As you point out, YOU SAID NOTHING ABOUT THE AMOUNT OF PCPS which is EXACTLY MY POINT!!! The lack of PCPs is ultimately what leads to LACK OF ACCESS - it's a simple freaking point. Not enough PCPS, NOT ENOUGH ACCESS.

Also you are a naive, ignorant medical student. Don't use quotes- I'm actually a resident, and a resident going from one of the most competitive specialties to another of the most competitive specialties that there are, so I think I know a thing or two.

Learn to be humble and learn from others who can teach you something.

1. No one said anything about PCPs working for hospitals. My situation was regarding PCPs who do have to worry about insurance payments.

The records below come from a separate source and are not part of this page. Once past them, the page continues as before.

(** * Baseline comparison of freehand calibration results

    A shallow embedding of [CompareCalibrationResultsWithBaseline],
    [GetCalibrationError] and the call made by [main] in
    vtkFreehandCalibrationTest.cxx, with the properties of the comparison
    proved over it.

    - C++ [double] is IEEE 754 binary64, taken from the Standard Library's
      executable specification of floating-point numbers ([SpecFloat]):
      signed zeros, infinities, NaN and round-to-nearest-even are all there.
    - The two result files are trees of [vtkXMLDataElement]; a read that
      fails is the NULL pointer, here [None].
    - The function body threads the failure counter and the error log
      through a small monad in which [return numberOfFailures] leaves the
      whole function. *)

From Stdlib Require Import ZArith Bool Lia.
From Stdlib Require Import Floats.SpecFloat.
From stdpp Require Import base option list strings gmap.


Set Warnings "-register-all".
Local Open Scope string_scope.
Local Open Scope list_scope.

(* ===================================================================== *)
(** ** IEEE binary64 arithmetic *)
(* ===================================================================== *)

Module Double.

Definition prec : Z := 53.
Definition emax : Z := 1024.

Abbreviation double := spec_float.

(** A [spec_float] is a binary64 value when its mantissa and exponent are
    in canonical form. *)
Definition valid (x : double) : bool := valid_binary prec emax x.

Definition add : double -> double -> double := SFadd prec emax.
Definition sub : double -> double -> double := SFsub prec emax.
Definition mul : double -> double -> double := SFmul prec emax.
Definition div : double -> double -> double := SFdiv prec emax.
Definition sqrt : double -> double := SFsqrt prec emax.

(** [x < y] and [x > y]; both are false as soon as one side is NaN. *)
Definition ltb (x y : double) : bool := SFltb x y.
Definition gtb (x y : double) : bool := SFltb y x.

(** [pow(x, 2)]: the square, rounded once. *)
Definition pow2 (x : double) : double := mul x x.

(** Conversion [int -> double]. *)
Definition of_int (z : Z) : double := binary_normalize prec emax z 0 false.

Definition INT_MIN : Z := - 2 ^ 31.
Definition INT_MAX : Z := 2 ^ 31 - 1.

(** Conversion [double -> int]: the fractional part is discarded.  The
    conversion is undefined ([None]) for NaN, the infinities and values
    whose integral part does not fit an [int]. *)
Definition to_int (d : double) : option Z :=
  match d with
  | S754_zero _ => Some 0%Z
  | S754_finite s m e =>
      let z := cond_Zopp s (Z.shiftl (Zpos m) e) in
      if (INT_MIN <=? z)%Z && (z <=? INT_MAX)%Z then Some z else None
  | S754_infinity _ | S754_nan => None
  end.

Definition zero : double := S754_zero false.
Definition one : double := S754_finite false 4503599627370496 (-52).
Definition nan : double := S754_nan.

(** The binary64 value of the decimal [n / d], for writing down sample
    documents: correctly rounded, as a decimal literal is. *)
Definition decimal (n d : Z) : double := div (of_int n) (of_int d).

End Double.

Import Double.

(** [const double ERROR_THRESHOLD = 0.05]: the binary64 number nearest to
    5/100, that is 7205759403792794 * 2^-57. *)
Definition ERROR_THRESHOLD : double := S754_finite false 7205759403792794 (-57).

(* ===================================================================== *)
(** ** Result documents *)
(* ===================================================================== *)

(** [vtkXMLDataElement] is a class of VTK, outside the repository: the tree
    and its three lookups follow the data model and the contract of
    sections 3 and 4.1 of the specification.  An attribute holds a number, a
    vector of numbers or text. *)
Inductive attr_value :=
| AScalar (d : double)
| AVector (v : list double)
| AString (s : string).

Inductive vtkXMLDataElement := XMLDataElement {
  Name : string;
  Attributes : gmap string attr_value;
  NestedElements : list vtkXMLDataElement
}.

(** First direct child of that name, or NULL. *)
Definition FindNestedElementWithName (e : vtkXMLDataElement) (name : string)
  : option vtkXMLDataElement :=
  List.find (fun c => String.eqb (Name c) name) (NestedElements e).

So it is not a moot point, it is a valid point.

2. I addressed your main point - the amount of PCPs. Financial incentive to distribute PCPs in areas of need to increase access. Can't you just have a rational discussion.

3. A naive and ignorant medical student? Fair enough, I don't take that as an insult, even if you meant it that way.

4. Congratulations on all your success. I hope you enjoy rad onc more than you apparently enjoyed derm. If not, we could always use more family physicians :smuggrin:.

5. Be humble and learn from others? Oh I consider myself very good at that, but you don't make it easy. I have never said anything to offend or challenge your experience (the quotes around resident were not meant to offend). You seem to be channeling your anger from other posters to me.
 
The moderator has already warned you in this thread about trolling specifically telling you that coming into a specialties forum and stating that midlevels could do their job just as well is considered trolling all of which are underlined by your past contradictory statements I posted above from previous threads.

I amnot saying anything pejorative about PCPs. I am voicing my thoughts that it is more cost efficient to have midlevels. If anything you and burger have suggested that current PCPs suck, I have not. So stop trolling. either have a normal discussion or get out of the forum.